Rationale for initial clinical trials and future development of radioprotectors

Over the past two decades a number of chemical radioprotectors have been developed which, although toxic, appear to be usable in clinically relevant doses. Because of differences in blood flow, radiochemical action in hypoxic cells, and active concentration in certain normal tissues, these compounds exhibit differential protection of normal tissue versus tumor. The best, currently available protector, WR-2721, is active in skin, intestine, marrow, mucosa, and salivary glands with lesser activity in kidney and lung and none in brain.

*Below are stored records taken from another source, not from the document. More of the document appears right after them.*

(* ------------------------------------------------------------------ *)
(** ** Date resolution *)

Lemma date_add_ok (d : date) (days : Z) :
  1 <= toordinal d + days <= _MAXORDINAL ->
  date_add d days = Ok (fromordinal (toordinal d + days)).
Proof.
  intros H. unfold date_add.
  replace ((0 <? toordinal d + days) && (toordinal d + days <=? _MAXORDINAL))
    with true; [reflexivity|].
  symmetry. apply andb_true_iff. split; [apply Z.ltb_lt | apply Z.leb_le]; lia.
Qed.

Lemma date_add_inv (d r : date) (days : Z) :
  date_add d days = Ok r ->
  toordinal r = toordinal d + days /\ 1 <= toordinal r <= _MAXORDINAL.
Proof.
  unfold date_add.
  destruct ((0 <? toordinal d + days) && (toordinal d + days <=? _MAXORDINAL))
    eqn:E; [|discriminate].
  intros H. inversion H; subst; cbn [toordinal].
  apply andb_true_iff in E. destruct E as [E1 E2].
  apply Z.ltb_lt in E1. apply Z.leb_le in E2. lia.
Qed.

Lemma date_add_overflow (d : date) (days : Z) :
  _MAXORDINAL < toordinal d + days ->
  date_add d days = Raise (OverflowError "date value out of range").
Proof.
  intros H. unfold date_add.
  replace (toordinal d + days <=? _MAXORDINAL) with false
    by (symmetry; apply Z.leb_gt; exact H).
  now rewrite andb_false_r.
Qed.

Lemma date_eq (a b : date) : toordinal a = toordinal b -> a = b.
Proof.
  destruct a, b; cbn. now intros ->.
Qed.

(** The start date: the one supplied, or today + 14 days. *)
Lemma resolve_start (w : World) (payload : PlanRequest.t) :
  1 <= start_ord w payload <= _MAXORDINAL ->
  or_else (PlanRequest.start_date payload)
          (date_add (clock w) (timedelta 14))
  = Ok (fromordinal (start_ord w payload)).
Proof.
  unfold start_ord, or_else, timedelta.
  destruct (PlanRequest.start_date payload) as [s|]; intros H.
  - now destruct s.
  - now apply date_add_ok.
Qed.

Lemma resolve_start_inv (w : World) (payload : PlanRequest.t) (start : date) :
  or_else (PlanRequest.start_date payload)
          (date_add (clock w) (timedelta 14)) = Ok start ->
  toordinal start = start_ord w payload.
Proof.
  unfold start_ord, or_else, timedelta.
  destruct (PlanRequest.start_date payload) as [s|]; intros H.
  - now inversion H.
  - now apply date_add_inv in H.
Qed.

(** No end date, or one that is not after the start: four nights. *)
Lemma resolve_dates_four (w : World) (payload : PlanRequest.t) :
  1 <= start_ord w payload ->
  start_ord w payload + 4 <= _MAXORDINAL ->
  match PlanRequest.end_date payload with
  | Some e => toordinal e <= start_ord w payload
  | None => True
  end ->
  resolve_dates (clock w) payload =
  Ok (fromordinal (start_ord w payload),
      fromordinal (start_ord w payload + 4), 4).
Proof.
  intros H1 H4 Hend. unfold resolve_dates.
  rewrite resolve_start by lia. cbn [rbind].
  set (s := start_ord w payload) in *.
  assert (Hadd : date_add (fromordinal s) (timedelta 4)
                 = Ok (fromordinal (s + 4)))
    by (apply date_add_ok; cbn [toordinal]; unfold timedelta; lia).
  assert (Hsub : date_sub_days (fromordinal (s + 4)) (fromordinal s) = 4)
    by (unfold date_sub_days; cbn [toordinal]; lia).
  destruct (PlanRequest.end_date payload) as [e|]; cbn [or_else rbind].
  - replace (date_sub_days e (fromordinal s) <=? 0) with true
      by (symmetry; apply Z.leb_le; unfold date_sub_days;
          cbn [toordinal]; lia).
    rewrite Hadd. cbn [rbind]. now rewrite Hsub.
  - rewrite Hadd. cbn [rbind]. rewrite Hsub. reflexivity.
Qed.

(** An end date after the start: it is kept. *)
Lemma resolve_dates_kept (w : World) (payload : PlanRequest.t) (e : date) :
  1 <= start_ord w payload <= _MAXORDINAL ->
  PlanRequest.end_date payload = Some e ->
  start_ord w payload < toordinal e ->
  resolve_dates (clock w) payload =
  Ok (fromordinal (start_ord w payload), e,
      toordinal e - start_ord w payload).
Proof.
  intros H1 He Hlt. unfold resolve_dates.
  rewrite resolve_start by lia. rewrite He. cbn [or_else rbind].
  unfold date_sub_days. cbn [toordinal].
  replace (toordinal e - start_ord w payload <=? 0) with false
    by (symmetry; apply Z.leb_gt; lia).
  reflexivity.
Qed.

(** What a successful date resolution returned. *)
Lemma resolve_dates_inv (w : World) (payload : PlanRequest.t)
  (start end_ : date) (nights : Z) :
  resolve_dates (clock w) payload = Ok (start, end_, nights) ->
  toordinal start = start_ord w payload /\
  nights = toordinal end_ - toordinal start /\
  1 <= nights /\
  match PlanRequest.end_date payload with
  | Some e =>
      if toordinal start <? toordinal e then end_ = e
      else toordinal end_ = toordinal start + 4
  | None => toordinal end_ = toordinal start + 4
  end.
Proof.
  unfold resolve_dates.
  destruct (or_else (PlanRequest.start_date payload) _) as [s|x] eqn:Es;
    [|discriminate].
  apply resolve_start_inv in Es. cbn [rbind].
  destruct (PlanRequest.end_date payload) as [e|]; cbn [or_else rbind].
  - unfold date_sub_days.
    destruct (toordinal e - toordinal s <=? 0) eqn:E.
    + apply Z.leb_le in E.
      destruct (date_add s (timedelta 4)) as [e'|x] eqn:Ea; [|discriminate].
      apply date_add_inv in Ea. unfold timedelta in Ea. cbn [rbind].
      intros H. inversion H; subst.
      replace (toordinal start <? toordinal e) with false
        by (symmetry; apply Z.ltb_ge; lia).
      lia.
    + apply Z.leb_gt in E. intros H. inversion H; subst.
      replace (toordinal start <? toordinal end_) with true
        by (symmetry; apply Z.ltb_lt; lia).
      repeat split; try lia.
  - destruct (date_add s (timedelta 4)) as [e'|x] eqn:Ea; [|discriminate].
    apply date_add_inv in Ea. unfold timedelta in Ea. cbn [rbind].
    unfold date_sub_days.
    destruct (toordinal e' - toordinal s <=? 0) eqn:E.
    + apply Z.leb_le in E. lia.
    + intros H. inversion H; subst. lia.
Qed.

(* ------------------------------------------------------------------ *)
(** ** The items of a plan *)

Lemma plan_items_In (dest : string) (nights : Z) (it : ItineraryItem.t) :
  In it (plan_items dest nights) <->
  it = hotel_item dest nights 1 \/ it = hotel_item dest nights 2 \/
  exists d, 1 <= d <= nights /\
            (it = activity_item dest d \/ it = restaurant_item dest d).
Proof.
  unfold plan_items. cbn [In]. rewrite in_flat_map.
  split.
  - intros [H | [H | [d [Hd Hin]]]]; [now left | now right; left |].
    right; right. exists d. apply range_In in Hd.
    cbn in Hin. destruct Hin as [H | [H | []]]; split; try lia; auto.
  - intros [H | [H | [d [Hd Hin]]]]; [now left | now right; left |].
    right; right. exists d. split; [apply range_In; lia|].
    cbn. destruct Hin as [H | H]; auto.
Qed.

Lemma days_length (dest : string) (n : nat) : forall lo,
  List.length (flat_map (day_items dest) (range_from lo n)) = (2 * n)%nat.
Proof.
  induction n as [|n IH]; intros lo; cbn [range_from flat_map].
  - reflexivity.
  - cbn [day_items app List.length]. rewrite IH. lia.
Qed.

Lemma plan_items_length (dest : string) (nights : Z) :
  0 <= nights -> len (plan_items dest nights) = 2 + 2 * nights.
Proof.
  intros H. unfold len, plan_items, range. cbn [List.length].
  rewrite days_length. lia.
Qed.

Lemma items_on_day_items (k : ItineraryItem.kind) (dest : string) (d x : Z) :
  items_on k d (day_items dest x) = if x =? d then pick k dest d else [].
Proof.
  unfold items_on, day_items. cbn [filter activity_item restaurant_item
    ItineraryItem.type ItineraryItem.day].
  destruct (x =? d) eqn:E.
  - apply Z.eqb_eq in E. subst x. destruct k; reflexivity.
  - rewrite !andb_false_r. reflexivity.
Qed.

Lemma items_on_days (k : ItineraryItem.kind) (dest : string) (d : Z)
  (n : nat) : forall lo,
  items_on k d (flat_map (day_items dest) (range_from lo n)) =
  if (lo <=? d) && (d <? lo + Z.of_nat n) then pick k dest d else [].
Proof.
  induction n as [|n IH]; intros lo; cbn [range_from flat_map].
  - replace (d <? lo + Z.of_nat 0) with (d <? lo) by (f_equal; lia).
    destruct (lo <=? d) eqn:E1, (d <? lo) eqn:E2; try reflexivity.
    apply Z.leb_le in E1. apply Z.ltb_lt in E2. lia.
  - unfold items_on in *. rewrite filter_app.
    fold (items_on k d (day_items dest lo)).
    rewrite items_on_day_items, IH.
    destruct (lo =? d) eqn:E.
    + apply Z.eqb_eq in E. subst lo.
      replace (d + 1 <=? d) with false by (symmetry; apply Z.leb_gt; lia).
      replace ((d <=? d) && (d <? d + Z.of_nat (S n))) with true
        by (symmetry; apply andb_true_iff; split;
            [apply Z.leb_le | apply Z.ltb_lt]; lia).
      cbn [andb]. now rewrite app_nil_r.
    + apply Z.eqb_neq in E. cbn [app].
      replace ((lo + 1 <=? d) && (d <? lo + 1 + Z.of_nat n))
        with ((lo <=? d) && (d <? lo + Z.of_nat (S n))); [reflexivity|].
      apply eq_true_iff_eq. rewrite !andb_true_iff, !Z.leb_le, !Z.ltb_lt.
      lia.
Qed.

Clinical trials have been designed in the Radiation Therapy Oncology Group based on this knowledge. Phase I studies involve patients requiring palliative radiotherapy for tumors located in or adjacent to tissues which are known to be protected. These studies use excalating doses of WR-2721, starting at 50 mg/m2 and will determine the maximum tolerated dose of drug, first as single doses and then as 1X, 3X, and 5X weekly for 3 and 6 weeks. Concomitant radiotherapy is given and normal tissue response at conventionl doses observed. Phase II studies will be site specific based on phase I results and doses. They will be radiation dose ranging studies designed to determine the maximum acceptable radiation dose at each site with WR-2721 protection. These new, higher doses will then be compared to conventional radiotherapy without protector, seeking increased tumor control in phase III studies. WR-2721 is not the ideal sensitizer since it does not protect all normal tissues. It is particularly important to develop compounds which can protect the brain, spinal cord, and lung. A large effort in new drug development will be justified if an improved therapeutic ratio is observed with WR-2721.